In summary, this study has identified seven factors reflecting aspects of communication encompassing early language development and later verbal ability, semantic-pragmatic skills, and articulation patterns; difficulties in social understanding and inhibition; and repetitive-stereotyped behaviour. Individual measures were also identified some of which retained predictive power even in the presence of these factors.

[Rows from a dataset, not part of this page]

(** * The HTTP/TLS connection manager of [modules/access/http/connmgr.c]

    A shallow embedding of the connection manager: the dialer
    ([vlc_https_connect], [vlc_http_proxy_find], the two [_i11e] dialers),
    the single-slot connection cache ([vlc_http_mgr_find],
    [vlc_http_mgr_release]), the dispatcher ([vlc_http_mgr_reuse],
    [vlc_https_request], [vlc_http_request], [vlc_http_mgr_request]) and the
    life cycle ([vlc_http_mgr_create], [vlc_http_mgr_destroy]).

    The functions the manager calls but does not define (sockets, TLS, the
    HTTP/1.1 and HTTP/2 connection objects, the proxy lookup) are taken as a
    record of collaborators acting on an abstract world, so that every
    theorem holds whatever these functions answer. *)

From Stdlib Require Import String Ascii NArith ZArith DecimalString List Bool Lia.
Import ListNotations.
Open Scope string_scope.
Open Scope list_scope.

(** ** Data, as the C file has it *)

(** Non-null pointers to the opaque objects of the other modules.  A C
    pointer that may be [NULL] is an [option] of these. *)
Definition vlc_object_t := nat.
Definition vlc_http_cookie_jar_t := nat.
Definition vlc_tls_t := nat.
Definition vlc_http_conn := nat.
Definition vlc_http_stream := nat.
Definition vlc_http_msg := nat.

(** [vlc_tls_creds_t]: the manager reads one field of it, [obj.parent]. *)
Record vlc_tls_creds_t := mk_creds {
  creds_addr : nat;
  creds_parent : vlc_object_t
}.

(** [vlc_url_t], the two fields [vlc_http_connect_i11e] reads. *)
Record vlc_url_t := mk_url {
  psz_host : option string;
  i_port : N
}.

(** [struct vlc_http_mgr]. *)
Record vlc_http_mgr := mk_mgr {
  obj : vlc_object_t;
  creds : option vlc_tls_creds_t;
  jar : option vlc_http_cookie_jar_t;
  conn : option vlc_http_conn;
  use_h2c : bool
}.

Definition with_creds (m : vlc_http_mgr) (c : option vlc_tls_creds_t) :=
  mk_mgr (obj m) c (jar m) (conn m) (use_h2c m).

Definition with_conn (m : vlc_http_mgr) (c : option vlc_http_conn) :=
  mk_mgr (obj m) (creds m) (jar m) c (use_h2c m).

(** ** The trace

    Every call to a collaborator is logged with its arguments and its
    answer, and every store to [mgr->conn] with the value it overwrites.
    The trace is chronological: the oldest event comes first. *)
Inductive event :=
| EvGetProxyUrl (url : string) (r : option string)
| EvSocketOpenTLS (cr : vlc_tls_creds_t) (name : string) (port : N)
    (service : string) (alpn : list string)
    (r : option (vlc_tls_t * option string))
| EvConnectProxy (o : vlc_object_t) (cr : vlc_tls_creds_t) (host : string)
    (port : N) (two : bool) (proxy : string) (r : option vlc_tls_t * bool)
| EvSocketOpenTCP (o : vlc_object_t) (host : string) (port : N)
    (r : option vlc_tls_t)
| EvClientCreate (o : vlc_object_t) (r : option vlc_tls_creds_t)
| EvStreamOpen (c : vlc_http_conn) (req : vlc_http_msg)
    (r : option vlc_http_stream)
| EvGetInitial (s : vlc_http_stream) (r : option vlc_http_msg)
| EvH2Create (o : vlc_object_t) (tls : vlc_tls_t) (r : option vlc_http_conn)
| EvH1Create (o : vlc_object_t) (tls : vlc_tls_t) (proxied : bool)
    (r : option vlc_http_conn)
| EvTlsClose (tls : vlc_tls_t)
| EvConnRelease (c : vlc_http_conn)
| EvTlsDelete (cr : vlc_tls_creds_t)
| EvSetConn (old new : option vlc_http_conn).

(** ** The collaborators

    [W] is the state of everything outside the manager (the network, the
    peers, the allocator).  Each collaborator reads and updates it. *)
Record Collab (W : Type) := mk_collab {
  asprintf_ok : W -> bool * W;
  vlc_getProxyUrl : string -> W -> option string * W;
  vlc_UrlParse : string -> vlc_url_t;
  vlc_tls_SocketOpenTLS :
    vlc_tls_creds_t -> string -> N -> string -> list string -> W ->
    option (vlc_tls_t * option string) * W;
  vlc_https_connect_proxy :
    vlc_object_t -> vlc_tls_creds_t -> string -> N -> bool -> string -> W ->
    (option vlc_tls_t * bool) * W;
  vlc_tls_SocketOpenTCP :
    vlc_object_t -> string -> N -> W -> option vlc_tls_t * W;
  vlc_tls_ClientCreate : vlc_object_t -> W -> option vlc_tls_creds_t * W;
  vlc_http_stream_open :
    vlc_http_conn -> vlc_http_msg -> W -> option vlc_http_stream * W;
  vlc_http_msg_get_initial : vlc_http_stream -> W -> option vlc_http_msg * W;
  vlc_h2_conn_create :
    vlc_object_t -> vlc_tls_t -> W -> option vlc_http_conn * W;
  vlc_h1_conn_create :
    vlc_object_t -> vlc_tls_t -> bool -> W -> option vlc_http_conn * W;
  vlc_tls_Close : vlc_tls_t -> W -> W;
  vlc_http_conn_release : vlc_http_conn -> W -> W;
  vlc_tls_Delete : vlc_tls_creds_t -> W -> W;
  malloc_ok : W -> bool * W
}.

Arguments asprintf_ok {W}.
Arguments vlc_getProxyUrl {W}.
Arguments vlc_UrlParse {W}.
Arguments vlc_tls_SocketOpenTLS {W}.
Arguments vlc_https_connect_proxy {W}.
Arguments vlc_tls_SocketOpenTCP {W}.
Arguments vlc_tls_ClientCreate {W}.
Arguments vlc_http_stream_open {W}.
Arguments vlc_http_msg_get_initial {W}.
Arguments vlc_h2_conn_create {W}.
Arguments vlc_h1_conn_create {W}.
Arguments vlc_tls_Close {W}.
Arguments vlc_http_conn_release {W}.
Arguments vlc_tls_Delete {W}.
Arguments malloc_ok {W}.

(** ** A state monad with abort

    The state is the manager, the world and the trace.  [Abort] is a failed
    [assert]. *)
Record state (W : Type) := mk_state {
  st_mgr : vlc_http_mgr;
  st_world : W;
  st_trace : list event
}.

Arguments mk_state {W}.
Arguments st_mgr {W}.
Arguments st_world {W}.
Arguments st_trace {W}.

Inductive outcome (S A : Type) :=
| Ok (a : A) (s : S)
| Abort.

Arguments Ok {S A}.
Arguments Abort {S A}.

We conclude that the evidence from these analyses lend support to the notion that the main traits associated with ASD both theoretically and empirically (social, communication and repetitive behaviours) need to be considered as potentially distinct components of the ASD phenotype, with their own as well as shared genetic and environmental determinants. Equally it needs to be borne in mind, that some of the traits identified here may not be core components of the ASD phenotype but, nevertheless, shape elements of the manifestations of the syndrome.